━━━ Records

(** How an ASCII character after a text decides whether the whole is blank. *)
Lemma str_blank_snoc x a :
  is_ascii a = true → str_blank (x +:+ String a "") = str_blank x && ws1 a.
Proof.
  intros Ha. induction x as [x IH] using (induction_ltof1 _ String.length); unfold ltof in IH.
  destruct x as [|b [|c [|d x]]]; cbn [String.append str_blank].
  - by destruct (ws1 a).
  - destruct (ws1 b); [by destruct (ws1 a)|].
    by rewrite (proj1 (ws_ascii b a a (or_introl Ha))) by auto.
  - destruct (ws1 b), (ws1 c); cbn [andb]; try (by destruct (ws1 a));
      rewrite ?(proj1 (ws_ascii c a a (or_introl Ha))) by auto; try done;
      destruct (ws2 b c); try (by destruct (ws1 a));
      by rewrite (proj2 (ws_ascii b c a (or_intror (or_introl Ha)))).
  - pose proof (IH (String c (String d x)) ltac:(simpl; lia)) as E1.
    pose proof (IH (String d x) ltac:(simpl; lia)) as E2.
    pose proof (IH x ltac:(simpl; lia)) as E3.
    cbn [String.append] in E1, E2.
    change (str_blank (String c (String d x))) with (str_blank (String c (String d x))) in E1.
    destruct (ws1 b); [exact E1|]. destruct (ws2 b c); [exact E2|].
    by destruct (ws3 b c d).
Qed.

Lemma rstrip_snoc_ws x a : ws1 a = true → rstrip (x +:+ String a "") = rstrip x.
Proof.
  intros Ha. pose proof (ws1_ascii a Ha) as Hs. induction x as [|b x IH].
  - cbn [String.append rstrip str_blank]. by rewrite Ha.
  - cbn [String.append rstrip]. rewrite <-(IH). 
    change (String b (x +:+ String a "")) with (String b x +:+ String a "").
    by rewrite str_blank_snoc, Ha, andb_true_r by done.
Qed.

Lemma rstrip_snoc_text x a :
  is_ascii a = true → ws1 a = false → rstrip (x +:+ String a "") = x +:+ String a "".
Proof.
  intros Hs Ha. induction x as [|b x IH]; cbn [String.append rstrip].
  - cbn [str_blank]. by rewrite Ha.
  - change (String b (x +:+ String a "")) with (String b x +:+ String a "").
    rewrite str_blank_snoc, Ha, andb_false_r by done. by rewrite IH.
Qed.
(* ===== verification/CheckChain.v ===== *)
(** * A repository's check chain (types/domain/operation.py, domain/check_chain.py).

    The steps a repository declares, the failures of their structure found when the
    configuration is loaded, and the split of a run's failed steps into the roots and the
    cascades that follow from them. Both walks up the chain are Python [while] loops: the
    fuel is one more than the steps declared, and the theorems show where it is enough. *)

From stdpp Require Import relations.
From S2P Require Import Prelude PyStr.

Local Open Scope nat_scope.

(** ** The declaration (types/domain/operation.py) *)

(** Environment facts a repository may declare. *)
Inductive CheckPrerequisite := REPOSITORY_HISTORY | NETWORK | CREDENTIALS.
#[export] Instance CheckPrerequisite_eq_dec : EqDecision CheckPrerequisite.
Proof. solve_decision. Defined.

Record CheckStep := {
  step_name : string;
  command : string;
  depends_on : option string;
  requires : list CheckPrerequisite;
  forge_check : option string;
}.

(** What the load says of a chain; the text of each is left out. *)
Inductive chain_failure :=
| DuplicateStep (name : string)
| UnknownDependency (name dependency : string)
| ClosesCycle (name : string).
#[export] Instance chain_failure_eq_dec : EqDecision chain_failure.
Proof. solve_decision. Defined.

Definition by_name (steps : list CheckStep) : pydict string CheckStep :=
  dict_of ((λ s, (step_name s, s)) <$> steps).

━━━━━━

#### [What needs to be done]
In the answer, the lines from the first line of the data above through the line containing "Lemma rstrip_snoc_text x" must appear exactly as written, with nothing else.

#### [Output of the exercise]
(** How an ASCII character after a text decides whether the whole is blank. *)
Lemma str_blank_snoc x a :
  is_ascii a = true → str_blank (x +:+ String a "") = str_blank x && ws1 a.
Proof.
  intros Ha. induction x as [x IH] using (induction_ltof1 _ String.length); unfold ltof in IH.
  destruct x as [|b [|c [|d x]]]; cbn [String.append str_blank].
  - by destruct (ws1 a).
  - destruct (ws1 b); [by destruct (ws1 a)|].
    by rewrite (proj1 (ws_ascii b a a (or_introl Ha))) by auto.
  - destruct (ws1 b), (ws1 c); cbn [andb]; try (by destruct (ws1 a));
      rewrite ?(proj1 (ws_ascii c a a (or_introl Ha))) by auto; try done;
      destruct (ws2 b c); try (by destruct (ws1 a));
      by rewrite (proj2 (ws_ascii b c a (or_intror (or_introl Ha)))).
  - pose proof (IH (String c (String d x)) ltac:(simpl; lia)) as E1.
    pose proof (IH (String d x) ltac:(simpl; lia)) as E2.
    pose proof (IH x ltac:(simpl; lia)) as E3.
    cbn [String.append] in E1, E2.
    change (str_blank (String c (String d x))) with (str_blank (String c (String d x))) in E1.
    destruct (ws1 b); [exact E1|]. destruct (ws2 b c); [exact E2|].
    by destruct (ws3 b c d).
Qed.

Lemma rstrip_snoc_ws x a : ws1 a = true → rstrip (x +:+ String a "") = rstrip x.
Proof.
  intros Ha. pose proof (ws1_ascii a Ha) as Hs. induction x as [|b x IH].
  - cbn [String.append rstrip str_blank]. by rewrite Ha.
  - cbn [String.append rstrip]. rewrite <-(IH). 
    change (String b (x +:+ String a "")) with (String b x +:+ String a "").
    by rewrite str_blank_snoc, Ha, andb_true_r by done.
Qed.

Lemma rstrip_snoc_text x a :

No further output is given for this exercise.